Return each line exactly as written. Begin with the first line of the entries and end with the line that has "Proof. induction l1".

Stored data entries

*-*-*

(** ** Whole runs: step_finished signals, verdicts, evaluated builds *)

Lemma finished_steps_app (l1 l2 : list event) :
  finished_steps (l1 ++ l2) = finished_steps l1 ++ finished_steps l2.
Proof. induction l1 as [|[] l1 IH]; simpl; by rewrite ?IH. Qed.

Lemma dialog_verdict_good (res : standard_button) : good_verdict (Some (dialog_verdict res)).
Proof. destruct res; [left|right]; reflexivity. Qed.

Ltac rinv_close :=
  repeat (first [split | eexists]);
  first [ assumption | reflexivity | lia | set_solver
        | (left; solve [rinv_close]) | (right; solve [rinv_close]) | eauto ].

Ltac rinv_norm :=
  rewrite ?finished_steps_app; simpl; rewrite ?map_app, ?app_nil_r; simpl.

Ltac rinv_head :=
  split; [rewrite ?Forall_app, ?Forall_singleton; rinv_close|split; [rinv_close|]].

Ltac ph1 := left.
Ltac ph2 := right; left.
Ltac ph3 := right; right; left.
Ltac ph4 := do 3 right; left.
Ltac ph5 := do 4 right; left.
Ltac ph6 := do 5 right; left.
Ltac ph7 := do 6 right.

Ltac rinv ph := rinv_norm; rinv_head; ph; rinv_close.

*-*-*

▶ **Finished task**
(** ** Whole runs: step_finished signals, verdicts, evaluated builds *)

Lemma finished_steps_app (l1 l2 : list event) :
  finished_steps (l1 ++ l2) = finished_steps l1 ++ finished_steps l2.
Proof. induction l1 as [|[] l1 IH]; simpl; by rewrite ?IH. Qed.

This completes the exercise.